La composante énergétique de la gestion forestière devrait reposer moins sur la mobilisation de la ressource brute et davantage sur des investissements permettant d'en augmenter la teneur énergétique .

Si, aujourd'hui, le bois énergie représente 21 % de la mobilisation du bois cette part est destinée à se réduire fortement compte tenu des objectifs de stabilisation de la mobilisation de la ressource à cette fin désormais retenus et de la croissance naturelle des forêts (+ 120 millions de mètres cubes par an).

L'on avait pu s'interroger sur la pertinence d'une exploitation forestière destinée à consommer la ressource à des fins énergétiques. D'autres usages sont sans doute plus satisfaisants d'un point de vue environnemental et économique.

Il reste que ces usages alternatifs réclament des conditions dont il faudrait assurer la réunion 24 ( * ) , ce que notre politique forestière peine à réussir, ce dont témoigne l'état économique de la branche.

Une ressource abondante mais morcelée, une branche d'activité
économiquement fragile

L'amont de la filière

Avec 17 millions d'hectares (Mha), la forêt française métropolitaine couvre 30 % du territoire et constitue la 4 ème plus grande superficie forestière de production dans l'Union européenne, après la Suède, la Finlande et l'Espagne. Cette surface continue à croître, même si cela semble se faire à un rythme désormais plus faible que dans les décennies précédentes.

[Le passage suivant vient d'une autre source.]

(* ===== verification/NodeLabelsSpec.v ===== *)
(** * What the labelling phases do, exactly

    Each phase is a listing and a loop that patches the nodes that need it, in
    order, up to the first failure. *)

From S2P Require Import Prelude GoStd Effects ApiTypes Client Labels Modules NodeLabels ApiServer MemServer Samples.
From stdpp Require Import options.

Local Open Scope list_scope.

Section spec.
Context `{Apimachinery}.
Implicit Types (onload : Onload) (node : Node) (tr : list (event clientS)).

(** ** Stale labels *)

Definition unlabelled (key : string) node : Node :=
  node_with_Labels node (gomap_delete (node_Labels node) key).

(** The result of a phase whose loop ended with [e] after patching the nodes [todo]. *)
Definition loop_result (todo : list Node) (e : option ext_error) (otherwise : phase_result) : phase_result :=
  match e with
  | Some err => phase_error (ExtError err)
  | None => if decide (todo = []) then otherwise else phase_stop requeue
  end.

Definition stale (sel : Selector) (nodes : list Node) : list Node :=
  List.filter (λ n, negb (Matches sel (node_Labels n))) nodes.

(** [removeStaleLabels]: the nodes that have the label and do not match the
    selector of the resource lose the label. *)
Definition stale_removed onload key tr (out : outcome phase_result) : Prop :=
  match labels_Parse (FormatLabels (onload_Selector onload)), labels_Parse key with
  | inl err, _ | inr _, inl err => tr = [] ∧ out = Done (phase_error (ExtError err))
  | inr sel, inr by_key =>
      ∃ r tr', tr = Ev (S:=clientS) (ListNodes by_key) r :: tr' ∧
      match r with
      | inl err => tr' = [] ∧ out = Done (phase_error (ExtError err))
      | inr nodes =>
          ∃ e, patched (unlabelled key) (stale sel nodes) tr' e ∧
               out = Done (loop_result (stale sel nodes) e phase_nothing)
      end
  end.

(** The result of a loop that patches [todo]. *)
Definition loop_done (c : bool) (todo : list Node) (e : option ext_error) : phase_result + bool :=
  match e with
  | Some err => inl (phase_error (ExtError err))
  | None => inr (c || bool_decide (todo ≠ []))
  end.

Lemma loop_done_cons todo n e : loop_done true todo e = loop_done false (n :: todo) e.
Proof. by destruct e. Qed.

Lemma loop_done_any c todo n e : loop_done c (n :: todo) e = loop_done true todo e.
Proof. destruct e; [done|]. by destruct c. Qed.

Lemma patched_nil f : patched f [] [] None.
Proof. constructor. Qed.

Lemma patched_ok f n l labels tr e :
  patched f l tr e → patched f (n :: l) (Ev (S:=clientS) (PatchNode n (f n)) (inr labels) :: tr) e.
Proof. by apply (in_turn_ok (λ n, PatchNode n (f n)) _ n l (inr labels)). Qed.

Lemma patched_fail f n l err :
  patched f (n :: l) [Ev (S:=clientS) (PatchNode n (f n)) (inl err)] (Some err).
Proof. by apply (in_turn_fail (λ n, PatchNode n (f n)) _ n l (inl err)). Qed.
Local Hint Resolve patched_nil patched_ok patched_fail : core.

Lemma removeStaleLabels_loop_spec sel key nodes c :
  wp (removeStaleLabels_loop sel key nodes c) (λ tr out, ∃ e,
    patched (unlabelled key) (stale sel nodes) tr e ∧
    out = Done (loop_done c (stale sel nodes) e)).
Proof.
  revert c. induction nodes as [|n nodes IH]; intros c.
  { wp_go. exists None. simpl. rewrite orb_false_r. eauto. }
  unfold stale in *. simpl. unfold deleteLabelFromNode.
  wp_go; simplify_eq; simpl in *; [..|done].
  - eexists (Some _). split; [apply (patched_fail (unlabelled key))|done].
  - destruct H0 as (e & ? & ->). exists e. rewrite loop_done_any.
    split; [by apply (patched_ok (unlabelled key))|done].
Qed.
Local Hint Resolve removeStaleLabels_loop_spec : wp.

(** A phase made of such a loop. *)
Lemma loop_phase f todo (p : prog clientS (phase_result + bool)) (k : prog clientS phase_result) Q :
  wp p (λ tr out, ∃ e, patched f todo tr e ∧ out = Done (loop_done false todo e)) →
  (∀ tr e, patched f todo tr e → e ≠ None ∨ todo ≠ [] →
    Q tr (Done (loop_result todo e phase_nothing))) →
  (todo = [] → wp k Q) →
  wp (res ← p; match res with
               | inl r => mret r
               | inr true => mret (phase_stop requeue)
               | inr false => k
               end) Q.
Proof.
  intros Hp Hstop Hk. eapply wp_then; [exact Hp|]. intros tr out (e & He & ->).
  specialize (Hstop tr e He). destruct e as [err|]; simpl in *.
  { wp_go. rewrite app_nil_r. auto. }
  destruct (decide (todo = [])) as [->|Hne].
  - inversion He; subst. simpl. auto.
  - rewrite bool_decide_eq_true_2 by done. wp_go. rewrite app_nil_r. auto.
Qed.

(** [removeStaleLabels] lists the nodes that carry the label and takes the
    label, and nothing else, off exactly those that do not match the selector of
    the resource; it reports a requeue when there was one, and the first error. *)
Theorem removeStaleLabels_spec onload key :
  wp (removeStaleLabels onload key) (stale_removed onload key).
Proof.
  unfold removeStaleLabels, stale_removed, listNodesWithLabels.
  destruct (labels_Parse (FormatLabels _)) as [|sel]; [wp_go; done|].
  destruct (labels_Parse key) as [|by_key]; [wp_go; done|]. do 3 wp_step. intros [err|nodes].
  { wp_go. by exists (inl err), []. }
  apply (loop_phase (unlabelled key) (stale sel nodes)); [apply removeStaleLabels_loop_spec|..].
  - intros tr e He _. exists (inr nodes), tr. eauto.
  - intros Hs. wp_go. exists (inr nodes), []. split; [done|]. exists None. simpl. rewrite Hs. eauto.
Qed.
Local Hint Resolve removeStaleLabels_spec : wp.

(** ** The operator's label *)

(** Nodes whose KMM label is at the version, and that have no operator label yet. *)
Definition eligible onload node : bool :=
  bool_decide (gomap_index (node_Labels node)
    (kmmOnloadLabelName (onload_Name onload) (onload_Namespace onload)) = onload_Version onload) &&
  negb (non_nil (gomap_get (node_Labels node)
    (onloadLabelName (onload_Name onload) (onload_Namespace onload)))).

(** The node with the label; a node without labels has none to write to, but it
    is not eligible, unless the version is empty. *)
Definition labelled onload node : Node :=
  node_with_Labels node (Some (<[onloadLabelName (onload_Name onload) (onload_Namespace onload)
                                 := onload_Version onload]> (default ∅ (node_Labels node)))).

Lemma eligible_has_labels onload node :
  onload_Version onload ≠ "" → eligible onload node = true →
  gomap_set (node_Labels node) (onloadLabelName (onload_Name onload) (onload_Namespace onload))
    (onload_Version onload) = Some (node_Labels (labelled onload node)).
Proof.
  intros Hv [Hk%bool_decide_eq_true _]%andb_true_iff. unfold labelled.
  change (node_Labels (node_with_Labels node ?l)) with l.
  destruct (node_Labels node); [done|]. by destruct Hv.
Qed.

(** An iteration on an eligible node. *)
Definition label_eligible onload n nodes : prog clientS (phase_result + bool) :=
  match gomap_set (node_Labels n) (onloadLabelName (onload_Name onload) (onload_Namespace onload))
          (onload_Version onload) with
  | None => Halt nil_map_panic
  | Some labels =>
      got ← patch_node n (node_with_Labels n labels);
      match got with
      | inl err => mret (inl (phase_error (ExtError err)))
      | inr _ => addOnloadLabels_loop onload nodes true
      end
  end.

Lemma addOnloadLabels_loop_cons onload n nodes c :
  addOnloadLabels_loop onload (n :: nodes) c =
  if eligible onload n then label_eligible onload n nodes else addOnloadLabels_loop onload nodes c.
Proof.
  simpl. unfold eligible.
  destruct (decide (gomap_index (node_Labels n)
    (kmmOnloadLabelName (onload_Name onload) (onload_Namespace onload)) = onload_Version onload)).
  - rewrite bool_decide_eq_false_2, bool_decide_eq_true_2 by tauto. by destruct (gomap_get _ _).
  - by rewrite bool_decide_eq_true_2, bool_decide_eq_false_2.
Qed.

Lemma addOnloadLabels_loop_spec onload nodes c :
  onload_Version onload ≠ "" →
  wp (addOnloadLabels_loop onload nodes c) (λ tr out, ∃ e,
    patched (labelled onload) (List.filter (eligible onload) nodes) tr e ∧
    out = Done (loop_done c (List.filter (eligible onload) nodes) e)).
Proof.
  intros Hv. revert c. induction nodes as [|n nodes IH]; intros c.
  { wp_go. exists None. simpl. rewrite orb_false_r. eauto. }
  rewrite addOnloadLabels_loop_cons. simpl.
  destruct (eligible onload n) eqn:He; [|apply IH].
  unfold label_eligible. rewrite (eligible_has_labels onload n Hv He). do 2 wp_step. intros [err|labels].
  - wp_go. eexists (Some _). split; [apply (patched_fail (labelled onload))|done].
  - eapply wp_mono; [|apply IH]. intros tr out (e & ? & ->). exists e. rewrite loop_done_any.
    split; [by apply (patched_ok (labelled onload))|done].
Qed.

(** [addOnloadLabelsToNodes]: the nodes the resource selects are listed, and the
    eligible ones are labelled; the stale labels come when there is none. *)
Definition labels_added onload tr (out : outcome phase_result) : Prop :=
  match labels_Parse (FormatLabels (onload_Selector onload)) with
  | inl err => tr = [] ∧ out = Done (phase_error (ExtError err))
  | inr sel =>
      ∃ r tr', tr = Ev (S:=clientS) (ListNodes sel) r :: tr' ∧
      match r with
      | inl err => tr' = [] ∧ out = Done (phase_error (ExtError err))
      | inr nodes =>
          let todo := List.filter (eligible onload) nodes in
          if decide (todo = [])
          then stale_removed onload
                 (onloadLabelName (onload_Name onload) (onload_Namespace onload)) tr' out
          else ∃ e, patched (labelled onload) todo tr' e ∧
                    out = Done (loop_result todo e phase_nothing)
      end
  end.

(** [addOnloadLabelsToNodes] lists the nodes the resource selects and puts
    the operator's label, with the version, on exactly those whose KMM label is at
    that version and that lack it, in order, up to the first failure.  Only when
    there is none does it go on to the stale labels. *)
Theorem addOnloadLabelsToNodes_spec onload :
  onload_Version onload ≠ "" → wp (addOnloadLabelsToNodes onload) (labels_added onload).
Proof.
  intros Hv. unfold addOnloadLabelsToNodes, labels_added, listNodesWithLabels.
  destruct (labels_Parse (FormatLabels _)) as [|sel]; [wp_go; done|]. do 3 wp_step. intros [err|nodes].
  { wp_go. by exists (inl err), []. }
  apply (loop_phase (labelled onload) (List.filter (eligible onload) nodes));
    [by apply addOnloadLabels_loop_spec|..].
  - intros tr e He Hne. exists (inr nodes), tr. split; [done|]. destruct (decide _) as [Ht|Ht]; [|eauto].
    rewrite Ht in He. inversion He; subst. by destruct Hne.
  - intros Ht. wp_go. exists (inr nodes), tr. split; [done|]. by rewrite decide_True.
Qed.

(** ** Labels of a deleted resource *)

(** One round per label: the nodes that carry it are listed, and each is patched
    once, whatever the replies.  A failed listing ends the rounds. *)
Inductive delete_rounds : list string → list (event clientS) → option error → Prop :=
  | rounds_done : delete_rounds [] [] None
  | rounds_parse key keys err :
      labels_Parse key = inl err → delete_rounds (key :: keys) [] (Some (ExtError err))
  | rounds_list key keys sel err :
      labels_Parse key = inr sel →
      delete_rounds (key :: keys) [Ev (S:=clientS) (ListNodes sel) (inl err)] (Some (ExtError err))
  | rounds_round key keys sel nodes tr tr' e :
      labels_Parse key = inr sel →
      map (λ ev : event clientS, ev_op ev) tr = map (λ n, PatchNode n (unlabelled key n)) nodes →
      delete_rounds keys tr' e →
      delete_rounds (key :: keys) (Ev (S:=clientS) (ListNodes sel) (inr nodes) :: tr ++ tr') e.

Lemma deleteLabel_loop_spec nodes key :
  wp (deleteLabel_loop nodes key) (λ tr out,
    map (λ ev : event clientS, ev_op ev) tr = map (λ n, PatchNode n (unlabelled key n)) nodes ∧
    out = Done ()).
Proof.
  induction nodes as [|n nodes IH]; unfold deleteLabel_loop, deleteLabelFromNode; fold deleteLabel_loop;
    wp_go; simpl; [done|..]; destruct H0 as [Hm ->];
    (split; [|done]); f_equal; exact Hm.
Qed.
Local Hint Resolve deleteLabel_loop_spec : wp.

Lemma deleteLabel_rounds key keys (k : option error → prog clientS (option error)) :
  wp (k None) (λ tr out, ∃ e, out = Done e ∧ delete_rounds keys tr e) →
  (∀ err, k (Some err) = mret (Some err)) →
  wp (err ← deleteLabel key; k err) (λ tr out, ∃ e, out = Done e ∧ delete_rounds (key :: keys) tr e).
Proof.
  intros Hk Herr. unfold deleteLabel, listNodesWithLabels.
  destruct (labels_Parse key) as [err|sel] eqn:Hp.
  { wp_go. rewrite Herr. wp_go. eexists. split; [done|]. by constructor. }
  do 5 wp_step. intros [err|nodes]; simpl.
  { rewrite Herr. wp_go. eexists. split; [done|]. by constructor. }
  wp_step. eapply wp_then; [apply deleteLabel_loop_spec|]. intros tr out [Hm ->].
  eapply wp_mono; [|exact Hk]. intros tr' out (e & -> & He). exists e. split; [done|].
  by constructor.
Qed.

(** C24. Once a resource is gone, [deleteLabels] takes its three labels off every
    node that carries them, one label after the other.  A patch that fails is not
    reported: the function returns an error only if a label cannot be listed. *)
Theorem deleteLabels_spec name :
  wp (deleteLabels name) (λ tr out, ∃ e, out = Done e ∧
    delete_rounds [kmmOnloadLabelName (nn_Name name) (nn_Namespace name);
                   kmmSFCLabelName (nn_Name name) (nn_Namespace name);
                   onloadLabelName (nn_Name name) (nn_Namespace name)] tr e).
Proof.
  unfold deleteLabels. repeat (apply deleteLabel_rounds; [|done]). wp_go. exists None.
  by repeat constructor.
Qed.
End spec.

(** Two nodes are at the version; one has the operator's label already. *)
Definition sample_label_node : Node :=
  sample_node "b" {[ "key" := "value"; kmmOnloadLabelName "onload" "ns" := "v1" ]}.

Definition label_run :=
  let onload := sample_onload "v1" None in
  exec serve (addOnloadLabelsToNodes onload)
    (settled_cluster onload [labelled_node "a" "v1"; sample_label_node] []).

Lemma addOnloadLabelsToNodes_spec_witness :
  length (trace_of label_run) = 2 ∧
  labels_added (sample_onload "v1" None) (trace_of label_run) (out_of label_run).
Proof.
  split; [vm_compute; reflexivity|].
  assert (onload_Version (sample_onload "v1" None) ≠ "") as Hv by done.
  apply (proj1 (wp_runs _ _) (addOnloadLabelsToNodes_spec _ Hv)).
  exact (exec_runs serve _ _).
Defined.
(* ===== verification/Crashes.v ===== *)
(** * When a reconciliation panics

    Writing to a nil label map and indexing an empty list of init containers are
    the operator's only run-time panics.  They need an object the operator would
    not have made itself. *)

From S2P Require Import Prelude GoStd Effects ApiTypes Client Labels Modules NodeLabels DevicePluginDS Upgrade Reconcile ApiServer MemServer Samples.
From stdpp Require Import options.

Local Open Scope list_scope.

Section crashes.
Context `{Apimachinery}.
Implicit Types (onload : Onload) (node : Node) (tr : list (event clientS)).

Definition node_without_labels node : Prop := node_Labels node = None.

(** A reply that the code cannot handle. *)
Definition bad_reply (e : event clientS) : Prop :=
  match e with
  | Ev o r =>
      match o return client_reply o → Prop with
      | ListNodes _ => λ r, match r with inr nodes => Exists node_without_labels nodes | inl _ => False end
      | PatchNode _ _ => λ r, r = inr None
      | GetDaemonSet _ => λ r, match r with
                               | inr d => meta_Labels (ds_meta d) = None ∨
                                          ps_InitContainers (ds_PodSpec d) = []
                               | inl _ => False
                               end
      | _ => λ _, False
      end r
  end.

(** A crash needs [P], or a bad reply in the trace. *)
Definition crash_needs {A} (P : Prop) tr (out : outcome A) : Prop :=
  match out with Crashed _ => P ∨ Exists bad_reply tr | Done _ => True end.

Lemma crash_needs_app {A} P tr tr' (out : outcome A) :
  crash_needs P tr' out → crash_needs P (tr ++ tr') out.
Proof. destruct out; [done|]. intros [?|?]; [by left|right]. apply Exists_app. by right. Qed.

Lemma crash_needs_cons {A} (P : Prop) e tr (out : outcome A) :
  crash_needs (P ∨ bad_reply e) tr out → crash_needs P (e :: tr) out.
Proof.
  destruct out; [done|]. intros [[?|?]|?]; [by left|right; by left|right; by right].
Qed.

Lemma crash_needs_impl {A} (P Q : Prop) tr (out : outcome A) :
  (P → Q) → crash_needs P tr out → crash_needs Q tr out.
Proof. destruct out; [done|]. intros HPQ [?|?]; [left|right]; auto. Qed.

(** Finishes the goals of a phase: returns need nothing, a crash comes from its
    last call. *)
Ltac crash_go :=
  wp_go; try done;
  repeat match goal with
         | |- crash_needs _ (_ ++ _) _ => apply crash_needs_app
         | |- crash_needs False (_ :: _) _ => apply (crash_needs_app _ [_])
         end; try done.

Lemma removeStaleLabels_crash onload key : wp (removeStaleLabels onload key) (crash_needs False).
Proof.
  assert (∀ sel nodes c, wp (removeStaleLabels_loop sel key nodes c) (crash_needs False)) as Hloop.
  { intros sel nodes. induction nodes as [|n nodes IH]; intros c; crash_go. }
  unfold removeStaleLabels, listNodesWithLabels. crash_go.
Qed.
Local Hint Resolve removeStaleLabels_crash : wp.

Lemma addKmmLabelToNode_crash onload node key set :
  wp (addKmmLabelToNode onload node key set) (λ tr out,
    crash_needs (node_without_labels node) tr out ∧
    ∀ r c, out = Done (r, c, None) → node_without_labels node ∨ Exists bad_reply tr).
Proof.
  unfold addKmmLabelToNode. wp_go; simplify_eq; split; try done; intros; simplify_eq; auto.
  - unfold gomap_set in *. by destruct (node_Labels node).
  - right. apply Exists_cons. right. by left.
  - left. by apply gomap_set_nil in Heqo.
Qed.
Local Hint Resolve addKmmLabelToNode_crash : wp.

Lemma addKmmLabels_loop_crash onload nodes c :
  wp (addKmmLabels_loop onload nodes c) (crash_needs (Exists node_without_labels nodes)).
Proof.
  revert c. induction nodes as [|n nodes IH]; intros c; [by wp_go|].
  wp_go; repeat match goal with Hc : _ ∧ _ |- _ => destruct Hc as [? ?] end; try done.
  - do 2 apply crash_needs_app. eapply crash_needs_impl; [|exact H2]. by right.
  - destruct H1 as [Hg|Hb]; [|right; apply Exists_app; by right].
    change (g = None) in Hg. subst g.
    match goal with Hg : ∀ r c, _ = _ → node_without_labels n ∨ _ |- _ => destruct (Hg _ _ eq_refl) as [Hn|Hn] end;
      [left; by left|right; apply Exists_app; by left].
  - apply crash_needs_app. eapply crash_needs_impl; [|done]. by right.
  - eapply crash_needs_impl; [|done]. by left.
Qed.
Local Hint Resolve addKmmLabels_loop_crash : wp.

(** Crashes about the nodes of a listing. *)
Lemma crash_needs_listed {A} sel nodes tr (out : outcome A) :
  crash_needs (Exists node_without_labels nodes) tr out →
  crash_needs False (Ev (S:=clientS) (ListNodes sel) (inr nodes) :: tr) out.
Proof. intros Hc. apply crash_needs_cons. eapply crash_needs_impl; [|exact Hc]. by right. Qed.

Lemma addKmmLabelsToNodes_crash onload : wp (addKmmLabelsToNodes onload) (crash_needs False).
Proof.
  unfold addKmmLabelsToNodes, listNodesWithLabels. wp_go; try done.
  - apply (crash_needs_app _ [_]), crash_needs_app, crash_needs_app. done.
  - apply (crash_needs_app _ [_]), crash_needs_app. done.
  - by apply crash_needs_listed.
Qed.

Lemma addOnloadLabelsToNodes_crash onload : wp (addOnloadLabelsToNodes onload) (crash_needs False).
Proof.
  assert (∀ nodes c, wp (addOnloadLabels_loop onload nodes c)
                       (crash_needs (Exists node_without_labels nodes))) as Hloop.
  { intros nodes. induction nodes as [|n nodes IH]; intros c; [by wp_go|]. wp_go; try done.
    1, 2: eapply crash_needs_impl; [|done]; by right.
    - apply (crash_needs_app _ [_]). eapply crash_needs_impl; [|done]. by right.
    - left. left. by apply gomap_set_nil in Heqo. }
  unfold addOnloadLabelsToNodes, listNodesWithLabels. wp_go; try done.
  - apply (crash_needs_app _ [_]), crash_needs_app. done.
  - by apply crash_needs_listed.
Qed.

Lemma createAndAddModules_crash onload : wp (createAndAddModules onload) (crash_needs False).
Proof. unfold createAndAddModules, createAndAddModule. crash_go. Qed.

Lemma createDevicePluginDaemonSet_crash image onload :
  wp (createDevicePluginDaemonSet image onload) (crash_needs False).
Proof. unfold createDevicePluginDaemonSet. crash_go. Qed.

Lemma daemonset_upgrade_panics onload d :
  (∃ c, daemonset_upgraded onload d = inl c) ↔
  meta_Labels (ds_meta d) = None ∨ ps_InitContainers (ds_PodSpec d) = [].
Proof.
  unfold daemonset_upgraded. destruct (meta_Labels _); simpl.
  - destruct (ps_InitContainers _); [split; eauto|]. split; [by intros [? ?]|by intros [|]].
  - split; eauto.
Qed.

Lemma handleDevicePluginUpdate_crash onload : wp (handleDevicePluginUpdate onload) (crash_needs False).
Proof.
  unfold handleDevicePluginUpdate. wp_go; try done. right. left. simpl.
  apply (daemonset_upgrade_panics onload). eauto.
Qed.

Lemma handleModuleUpdate_crash onload : wp (handleModuleUpdate onload) (crash_needs False).
Proof. unfold handleModuleUpdate, patchOrDeleteModule, patchModule. crash_go. Qed.

Lemma handleNodeUpdate_crash onload node : wp (handleNodeUpdate onload node) (crash_needs False).
Proof.
  assert (∀ pods, wp (evict_loop pods) (crash_needs False)) as Hloop.
  { intros pods. induction pods as [|p pods IH]; crash_go. }
  unfold handleNodeUpdate, evictOnloadedPods, getPodsUsingOnload, getPodsOnNode, deleteLabelFromNode.
  crash_go.
Qed.
Local Hint Resolve handleDevicePluginUpdate_crash handleModuleUpdate_crash handleNodeUpdate_crash : wp.
Local Opaque handleNodeUpdate.

Lemma handleUpdate_crash onload : wp (handleUpdate onload) (crash_needs False).
Proof.
  unfold handleUpdate, getNodesToUpgrade, listNodesWithLabels. crash_go.
  apply bool_decide_eq_false in Heqb1.
  destruct (MinFunc_nonempty node_Name (List.filter (needs_upgrade onload) l)) as [n Hn].
  { intros Hnil. by rewrite Hnil in Heqb1. }
  unfold compare_names in Heqo. congruence.
Qed.
Local Hint Resolve addKmmLabelsToNodes_crash addOnloadLabelsToNodes_crash createAndAddModules_crash
  createDevicePluginDaemonSet_crash handleUpdate_crash : wp.

(** C27. [Reconcile] of a resource never panics unless the API server returned
    a node without labels, or a DaemonSet without labels or init containers. *)
Theorem reconcile_no_panic image onload :
  wp (reconcile_onload image onload) (λ tr out, ∀ c, out = Crashed c → Exists bad_reply tr).
Proof.
  cut (wp (reconcile_onload image onload) (crash_needs False)).
  { apply wp_mono. intros tr out Hc c ->. by destruct Hc. }
  unfold reconcile_onload, then_phase. crash_go.
Qed.
End crashes.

La forêt française est détenue aux trois quarts par des propriétaires privés : 3,5 millions de Français se partagent ainsi plus de 12 Mha. Ceux qui possèdent moins d'un hectare de forêt sont les plus nombreux (2,2 millions de propriétaires) alors que les propriétaires des plus grandes surfaces (plus de 100 hectares) ne sont que 11 000. La forêt privée est donc très inégalement répartie et morcelée : 13 % des propriétaires concentrent 80 % de la surface.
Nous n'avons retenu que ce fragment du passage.